Par ailleurs, la Terre contient des éléments radioactifs qui produisent de la chaleur. C'est grâce à ces éléments radioactifs que la Terre est toujours une planète vivante, 4,55 milliards d'années après sa formation. Cette radioactivité naturelle produit de la chaleur et toute cette énergie des profondeurs de la Terre doit être évacuée. Cela se produit par convection thermique, c'est à dire que la matière est mise en mouvements et que ces mouvements transportent la chaleur. Ce sont ces déplacements que l'on observe à la surface de la Terre (voir la tectonique des plaques) et du noyau. Voyons plus en détail comment fonctionne cette machine thermique.


La sismologie nous a permis de sonder les profondeurs de la Terre et en particulier de voir que la Terre est composée de plusieurs enveloppes imbriquées dont les deux principales entitées sont le noyau (au centre) et le manteau qui l'entoure.

Le noyau est formé principalement de fer :
- solide dans la partie interne appelée la graine, d'environ 1200km de rayon
- liquide dans la partie externe.

Le manteau est formé de roches silicatées solides sauf en des zones très localisées où elles peuvent être partiellement fondues, et éventuellement donner naissance à des volcans.


La convection dans le manteau

Le fait que le manteau soit solide ne l'empêche pas de se déformer sur les échelles de temps très longues de la géologie, le million d'année. A ces échelles de temps, il peut être considéré comme un fluide très visqueux.

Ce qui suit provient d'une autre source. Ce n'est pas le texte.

(** ** Laws of the rendering *)

Lemma new_chains_spec seen rules r :
  r ∈ new_chains seen rules → r ∈ rules ∧ chain_key r ∉ seen ∧ chain r ∉ BuiltInChainsMap.
Proof.
  revert seen. induction rules as [|r0 rules IH]; intros seen; simpl; [by intros ?%elem_of_nil|].
  destruct (bool_decide (chain_key r0 ∈ seen)) eqn:E1; simpl.
  { intros H. apply IH in H as (? & ? & ?). by split_and!; [right|..]. }
  destruct (bool_decide (chain r0 ∈ BuiltInChainsMap)) eqn:E2.
  { intros H. apply IH in H as (? & ? & ?). by split_and!; [right|..]. }
  apply bool_decide_eq_false in E1, E2. intros [->|H]%elem_of_cons; [by split_and!; [left|..]|].
  apply IH in H as (? & H & ?). split_and!; [by right| |done]. intros ?. apply H, elem_of_union. by right.
Qed.

Lemma new_chains_complete seen rules r :
  r ∈ rules → chain_key r ∉ seen → chain r ∉ BuiltInChainsMap →
  ∃ r', r' ∈ new_chains seen rules ∧ chain_key r' = chain_key r.
Proof.
  revert seen. induction rules as [|r0 rules IH]; intros seen; simpl; [by intros ?%elem_of_nil|].
  intros Hr Hseen Hb.
  destruct (bool_decide (chain_key r0 ∈ seen)) eqn:E1; simpl.
  { apply bool_decide_eq_true in E1. apply elem_of_cons in Hr as [->|Hr]; [done|by apply IH]. }
  destruct (bool_decide (chain r0 ∈ BuiltInChainsMap)) eqn:E2.
  { apply bool_decide_eq_true in E2. apply elem_of_cons in Hr as [->|Hr]; [done|by apply IH]. }
  destruct (decide (chain_key r = chain_key r0)) as [Heq|Hne]; [exists r0; split; [left|done]|].
  apply elem_of_cons in Hr as [->|Hr]; [done|].
  destruct (IH ({[chain_key r0]} ∪ seen) Hr) as (r' & ? & ?); [|done|exists r'; split; [by right|done]].
  intros [?%elem_of_singleton|?]%elem_of_union; done.
Qed.

Lemma new_chains_keys seen rules : NoDup (chain_key <$> new_chains seen rules).
Proof.
  revert seen. induction rules as [|r0 rules IH]; intros seen; simpl; [constructor|].
  destruct (_ || _); [done|]. simpl. constructor; [|done].
  intros (r & Hk & Hr)%list_elem_of_fmap. apply new_chains_spec in Hr as (_ & Hs & _).
  apply Hs, elem_of_union. left. apply elem_of_singleton. done.
Qed.

(** the key determines the chain and a table without colon *)
Lemma chain_key_inj r r' :
  IndexByte (table r) ":" = None → IndexByte (table r') ":" = None →
  chain_key r = chain_key r' → chain r = chain r' ∧ table r = table r'.
Proof.
  unfold chain_key. intros H H' E.
  assert (String.length (chain r) = String.length (chain r')) as Hl.
  { pose proof (LastIndexByte_app (chain r) (table r) ":" ltac:(by apply LastIndexByte_None)) as L.
    pose proof (LastIndexByte_app (chain r') (table r') ":" ltac:(by apply LastIndexByte_None)) as L'.
    simpl in E. rewrite E in L. congruence. }
  apply str_app_inj_len in E as [E1 E2]; [|done]. by simplify_eq.
Qed.

Lemma append_at_lookup m k v t :
  default [] (append_at m k v !! t) = default [] (m !! t) ++ (if decide (k = t) then [v] else []).
Proof.
  unfold append_at. destruct (decide (k = t)) as [->|Hne].
  - by rewrite lookup_insert_eq.
  - rewrite lookup_insert_ne by done. by rewrite app_nil_r.
Qed.

Lemma append_fold_lookup (f : Rule → string) m rules t :
  default [] (foldl (λ m r, append_at m (table r) (f r)) m rules !! t) =
  default [] (m !! t) ++ (f <$> filter (λ r, table r = t) rules).
Proof.
  revert m. induction rules as [|r rules IH]; intros m; simpl; [by rewrite app_nil_r|].
  rewrite IH, append_at_lookup, filter_cons. rewrite <-app_assoc. f_equal.
  by destruct (decide (table r = t)).
Qed.

Lemma command_filter (f : Rule → list string) t (rules : list Rule) :
  (∀ r, f r !! 2 = Some (table r)) →
  filter (λ c : list string, c !! 2 = Some t) (f <$> rules) = f <$> filter (λ r, table r = t) rules.
Proof.
  intros Hf. induction rules as [|r rules IH]; [done|]. rewrite fmap_cons, !filter_cons, IH.
  destruct (decide (table r = t)) as [Ht|Hne].
  - rewrite decide_True; [done|]. by rewrite Hf, Ht.
  - rewrite decide_False; [done|]. rewrite Hf. congruence.
Qed.

Lemma restore_table_lookup command rules t :
  default [] (restore_table rules !! t) =
  (λ c, Join (drop 3 c) " ") <$> filter (λ c : list string, c !! 2 = Some t) (buildRules command rules).
Proof.
  unfold restore_table, buildRules. rewrite (append_fold_lookup (λ r, Join (params r) " ")).
  rewrite (append_fold_lookup (λ r, "-N " +:+ chain r)%string).
  rewrite filter_app, !command_filter by done. rewrite fmap_app, <-!list_fmap_compose.
  assert (default [] (<[FILTER:=[]]> (<[NAT:=[]]> (<[MANGLE:=[]]> (∅ : gmap string (list string)))) !! t) = []) as ->.
  { destruct (_ !! t) as [l|] eqn:E; [|done]. simpl.
    repeat (apply lookup_insert_Some in E as [[_ <-]|[_ E]]; [done|]). by rewrite lookup_empty in E. }
  done.
Qed.

(** ** Properties *)

(** In the commands built for any list of rules, each custom chain of each
    table is created exactly once and before the first rule, no built-in chain
    is created, and the rules follow in their order. *)
Theorem chains_created_once command rules :
  Forall (λ r, IndexByte (table r) ":" = None) rules →
  ∃ creates, buildRules command rules = creates ++ (rule_command command <$> rules) ∧
    NoDup creates ∧
    (∀ r, r ∈ rules → chain r ∉ BuiltInChainsMap → create_command command r ∈ creates) ∧
    (∀ c, c ∈ creates → ∃ r, r ∈ rules ∧ chain r ∉ BuiltInChainsMap ∧ c = create_command command r).
Proof.
  intros Htab. rewrite Forall_forall in Htab. exists (create_command command <$> new_chains ∅ rules).
  split; [done|]. split_and!.
  - assert (∀ l, NoDup (chain_key <$> l) → NoDup (create_command command <$> l)) as Hgen; [|apply Hgen, new_chains_keys].
    induction l as [|r l IH]; [constructor|]. rewrite !fmap_cons, !NoDup_cons. intros [Hn Hl]. split; [|by apply IH].
    intros (r' & E & Hr')%list_elem_of_fmap. injection E as Et Ec. apply Hn. apply list_elem_of_fmap. exists r'.
    unfold chain_key. by rewrite Et, Ec.
  - intros r Hr Hb. destruct (new_chains_complete ∅ rules r Hr) as (r' & Hr' & Hk); [by apply not_elem_of_empty|done|].
    apply list_elem_of_fmap. exists r'. split; [|done]. apply new_chains_spec in Hr' as (Hr' & _).
    apply chain_key_inj in Hk as [Hc Ht]; [|by apply Htab..]. unfold create_command. by rewrite Hc, Ht.
  - intros c (r & -> & Hr)%list_elem_of_fmap. apply new_chains_spec in Hr as (? & _ & ?). by exists r.
Qed.

Lemma chains_created_once_witness :
  ∃ creates, BuildV4 (AppendRule zero_config UndefinedCommand ISTIOOUTPUT NAT ["-j"; "RETURN"] NewIptablesBuilder) = creates ++ [["iptables"; "-t"; "nat"; "-A"; "ISTIO_OUTPUT"; "-j"; "RETURN"]] ∧
  NoDup creates ∧ ["iptables"; "-t"; "nat"; "-N"; "ISTIO_OUTPUT"] ∈ creates.
Proof.
  set (r := mk_rule ISTIOOUTPUT NAT ["-A"; "ISTIO_OUTPUT"; "-j"; "RETURN"]).
  destruct (chains_created_once IPTABLES [r]) as (creates & E & Hn & Hin & _); [by repeat constructor|].
  exists creates. split; [exact E|]. split; [exact Hn|]. apply (Hin r); [left|].
  apply (bool_decide_unpack _). vm_compute. done.
Defined.

Lemma restore_contents_block entries t l :
  (t, l) ∈ entries →
  ∃ pre post, constructIptablesRestoreContents entries = pre +:+ restore_block t l +:+ post.
Proof.
  induction entries as [|[t' l'] entries IH]; [by intros ?%elem_of_nil|].
  intros [[= -> ->]|H]%elem_of_cons; cbn [constructIptablesRestoreContents]; [by exists "", (constructIptablesRestoreContents entries)|].
  destruct (IH H) as (pre & post & ->). exists (restore_block t' l' +:+ pre)%string, post. by rewrite str_app_assoc.
Qed.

Pour comprendre ceci, il suffit de se rendre à Chamonix et d'aller voir la mer de glace. La glace est un solide et pourtant on peut la voir s'écouler sur l'échelle de temps de la dizaine d'année.

Dans le manteau de la Terre, le moteur des mouvements est la convection thermique. Le manteau contient des éléments radioactifs qui l'échauffent si bien que sa température augmente avec la profondeur. On se retrouve alors dans une situation instable : à la surface se trouve de la matière qui est plus froide et donc plus dense qu'à l'intèrieur du manteau. Le manteau se met alors spontanément en mouvement et l'expression en surface de ces mouvements est la tectonique des plaques.


 
La convection dans le manteau refroidit la Terre et la quantité de chaleur qui s'échappe de la Terre peut être mesurée en étudiant les fonds océaniques ( voir figure ci contre ) et les continents.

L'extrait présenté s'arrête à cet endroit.